What the task asks ->
Starting at the line with "passert (bool_decide (c_address_mapping" and going on through the line with "passert (pattern_data_width =?", reproduce each line in the records below exactly and nothing more.

Source records ->
══════════════════════════════
(* ===== verification/Soc.v ===== *)
(** * Construction of the system on chip (targets/common.py, targets/zcu104.py)

    The parts of the targets that compute: the sizes and address ranges of the
    pattern, payload and scratchpad memories with the checks of the command line's
    sizes, the position of the row bits for the data inversion of the BIST, and on
    the ZCU104 the reference clock of the input delays, the ports of the
    processing system and the base address of its bus.  Command-line sizes appear
    as the numbers [int(s, 0)] gives, frequencies as whole numbers of Hz.  LiteX's
    bus, memories and clock generators are library code: [add_memory] records the
    region it is called with. *)

From stdpp Require Import strings pretty.
From S2P Require Import Prelude Generator Bist HostBist AddressConverter.
#[local] Open Scope Z_scope.

(** ** Memories *)
Record soc_args := SocArgs {
  no_memory_bist : bool;
  pattern_data_size : Z;
  bist_inversion_rowbits : Z;
  no_payload_executor : bool;
  payload_size : Z;
  scratchpad_size : Z;
}.

(** What the construction reads from LiteDRAM: PHY and geometry settings, the
    alignment of the controller's addresses, and the widths of the DMA ports. *)
Record controller := Controller {
  c_phy : phy_settings;
  c_bankbits : Z;
  c_colbits : Z;
  c_address_mapping : string;
  c_address_align : Z;
  c_port_width : Z;
  c_port_address_width : Z;
}.

(** A migen [Memory(width, depth)]. *)
Record Memory := MkMemory { width : Z; depth : Z }.

(** A bus region, [SoCRegion(origin, size, mode)] under a name. *)
Record region := Region { r_name : string; origin : Z; size : Z; mode : string }.

Definition add_memory (mem : Memory) (name : string) (origin : Z) (mode : string) (bus : list region) : list region :=
  bus ++ [Region name origin (width mem / 8 * depth mem) mode].

Definition PatternMemory (data_width mem_depth : Z) : Memory * Memory :=
  (MkMemory data_width mem_depth, MkMemory 32 mem_depth).

(** The section "Bist" of [RowHammerSoC.__init__]: the regions, and the parameters
    of the writer and the reader. *)
Definition add_bist (args : soc_args) (c : controller) (bus : list region) : result (list region * bist_cfg) :=
  let pattern_data_width := dfi_databits (c_phy c) * nphases (c_phy c) in
  pattern_length ← pdiv (pattern_data_size args) (pattern_data_width / 8);
  passert (pattern_data_size args mod (pattern_data_width / 8) =? 0) ;;
  let '(wdata, waddr) := PatternMemory pattern_data_width pattern_length in
  let bus := add_memory wdata "writer_pattern_data" 536870912 "rw" bus in
  let bus := add_memory waddr "writer_pattern_addr" 553648128 "rw" bus in
  let '(rdata, raddr) := PatternMemory pattern_data_width pattern_length in
  let bus := add_memory rdata "reader_pattern_data" 570425344 "rw" bus in
  let bus := add_memory raddr "reader_pattern_addr" 587202560 "rw" bus in
  passert (bool_decide (c_address_mapping c = "ROW_BANK_COL"%string)) ;;
  let row_offset := c_bankbits c + c_colbits c in
  let rowbits := bist_inversion_rowbits args in
  let row_shift := row_offset - c_address_align c in
  RowDataInverter_init rowbits ;;
  passert (pattern_data_width =? c_port_width c) ;;
  Ok (bus, BistCfg pattern_length (c_port_address_width c) pattern_data_width rowbits row_shift).

(** The section "Payload executor". *)
Definition add_payload_executor (args : soc_args) (c : controller) (bus : list region) : result (list region) :=
  let scratchpad_width := dfi_databits (c_phy c) * nphases (c_phy c) in
  passert (payload_size args mod 4 =? 0) ;;
  scratchpad_depth ← pdiv (scratchpad_size args) (scratchpad_width / 8);
  passert (scratchpad_size args mod (scratchpad_width / 8) =? 0) ;;
  let payload_mem := MkMemory 32 (payload_size args / 4) in
  let scratchpad_mem := MkMemory scratchpad_width scratchpad_depth in
  let bus := add_memory payload_mem "payload" 805306368 "rw" bus in
  Ok (add_memory scratchpad_mem "scratchpad" 822083584 "r" bus).

(** Both sections, on the bus that the rest of the construction leaves. *)
Definition add_testers (args : soc_args) (c : controller) (bus : list region)
    : result (list region * option bist_cfg) :=
  b ← (if no_memory_bist args then Ok (bus, None)
       else x ← add_bist args c bus; Ok (x.1, Some x.2));
  if no_payload_executor args then Ok b
  else bus' ← add_payload_executor args c b.1; Ok (bus', b.2).

(** ** ZCU104: reference clock of the input delays *)
Definition IODELAYCTRL_REFCLK_RANGE : Z * Z := (300000000, 800000000).

(** The two loops of [CRG.find_iodelay_clk_freq]; [None] when the fuel is used up. *)
Fixpoint raise_mul (fuel : nat) (f mul : Z) : option Z :=
  if f * mul <? IODELAYCTRL_REFCLK_RANGE.1 then
    match fuel with O => None | S fuel' => raise_mul fuel' f (mul * 2) end
  else Some mul.
Fixpoint lower_mul (fuel : nat) (f mul : Z) : option Z :=
  if (IODELAYCTRL_REFCLK_RANGE.2 <? f * mul) && (1 <=? mul) then
    match fuel with O => None | S fuel' => lower_mul fuel' f (mul / 2) end
  else Some mul.

Definition find_iodelay_clk_freq (fuel : nat) (sys_clk_freq : Z) : option Z :=
  mul ← raise_mul fuel sys_clk_freq 4;
  mul ← lower_mul fuel sys_clk_freq mul;
  Some (sys_clk_freq * mul).

(** The check of [CRG.__init__]. *)
Definition CRG_check (iodelay_clk_freq : Z) : result unit :=
  let '(fmin, fmax) := IODELAYCTRL_REFCLK_RANGE in
  passert ((fmin <=? iodelay_clk_freq) && (iodelay_clk_freq <=? fmax)).

(** ** ZCU104: ports of the processing system *)
Inductive axi_list := fpd_masters | lpd_masters | fpd_slaves | lpd_slaves | acp_slaves.
#[global] Instance axi_list_eq_dec : EqDecision axi_list.
Proof. solve_decision. Defined.

(** The lists of ports, each with its name and widths; the dictionary [params] has
    the keys [axi_params] of every port. *)
Record axi := Axi { ax_name : string; ax_data_width : Z; ax_address_width : Z; ax_id_width : Z }.
Definition ZynqUSPS := axi_list → list axi.
Definition ZynqUSPS_init : ZynqUSPS := fun _ => [].

Definition maxn (attr : axi_list) : nat :=
  match attr with fpd_masters => 2 | lpd_masters => 1 | fpd_slaves => 6 | lpd_slaves => 1 | acp_slaves => 1 end.

(** The [name] of each kind of port, formatted with the number [n]. *)
Definition axi_name (attr : axi_list) (n : nat) : string :=
  match attr with
  | fpd_masters => ("MAXIGP" +:+ pretty n)%string
  | lpd_masters => "MAXIGP2"
  | fpd_slaves => ("SAXIGP" +:+ pretty n)%string
  | lpd_slaves => "SAXIGP6"
  | acp_slaves => "SAXIACP"
  end.

(** The parameters of the instance that a port sets: direction and signal. *)
Definition axi_signals : list (string * string) :=
  [("o_", "ACLK"); ("o_", "AWVALID"); ("i_", "AWREADY"); ("o_", "AWADDR"); ("o_", "AWBURST"); ("o_", "AWLEN");
   ("o_", "AWSIZE"); ("o_", "AWID"); ("o_", "AWLOCK"); ("o_", "AWPROT"); ("o_", "AWCACHE"); ("o_", "AWQOS");
   ("o_", "WVALID"); ("o_", "WLAST"); ("i_", "WREADY"); ("o_", "WDATA"); ("o_", "WSTRB"); ("i_", "BVALID");
   ("o_", "BREADY"); ("i_", "BID"); ("i_", "BRESP"); ("o_", "ARVALID"); ("i_", "ARREADY"); ("o_", "ARADDR");
   ("o_", "ARBURST"); ("o_", "ARLEN"); ("o_", "ARID"); ("o_", "ARLOCK"); ("o_", "ARSIZE"); ("o_", "ARPROT");
   ("o_", "ARCACHE"); ("o_", "ARQOS"); ("i_", "RVALID"); ("o_", "RREADY"); ("i_", "RLAST"); ("i_", "RID"); ("i_",
   "RRESP"); ("i_", "RDATA")]%string.
Definition axi_params (name : string) : list string := (fun '(dir, signal) => (dir +:+ name +:+ signal)%string) <$> axi_signals.

Definition _add_axi (name : string) (data_width address_width id_width : Z) : result axi :=
  passert (data_width <=? 128) ;; passert (address_width <=? 40) ;; passert (id_width <=? 16) ;;
  Ok (Axi name data_width address_width id_width).

Definition _append_axi (attr : axi_list) (data_width address_width id_width : Z) (ps : ZynqUSPS) : result (axi * ZynqUSPS) :=
  let n := length (ps attr) in
  passert (bool_decide (n < maxn attr)%nat) ;;
  ax ← _add_axi (axi_name attr n) data_width address_width id_width;
  Ok (ax, fun a => if decide (a = attr) then ps a ++ [ax] else ps a).

(** ** ZCU104: base address of the bus *)
Definition fpd_master_regions : list (Z * Z) :=
  [(2751463424, 192 * 2 ^ 20); (17179869184, 4 * 2 ^ 30); (68719476736, 224 * 2 ^ 30)].

(** The loop of [SoC.__init__] with its assertion. *)
Definition find_base_address (regions : list (Z * Z)) : result Z :=
  of_option AssertionError (fst <$> List.find (fun r => 2 ^ 30 - 1 <=? r.2) regions).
══════════════════════════════
Answer ->
  passert (bool_decide (c_address_mapping c = "ROW_BANK_COL"%string)) ;;
  let row_offset := c_bankbits c + c_colbits c in
  let rowbits := bist_inversion_rowbits args in
  let row_shift := row_offset - c_address_align c in
  RowDataInverter_init rowbits ;;
  passert (pattern_data_width =? c_port_width c) ;;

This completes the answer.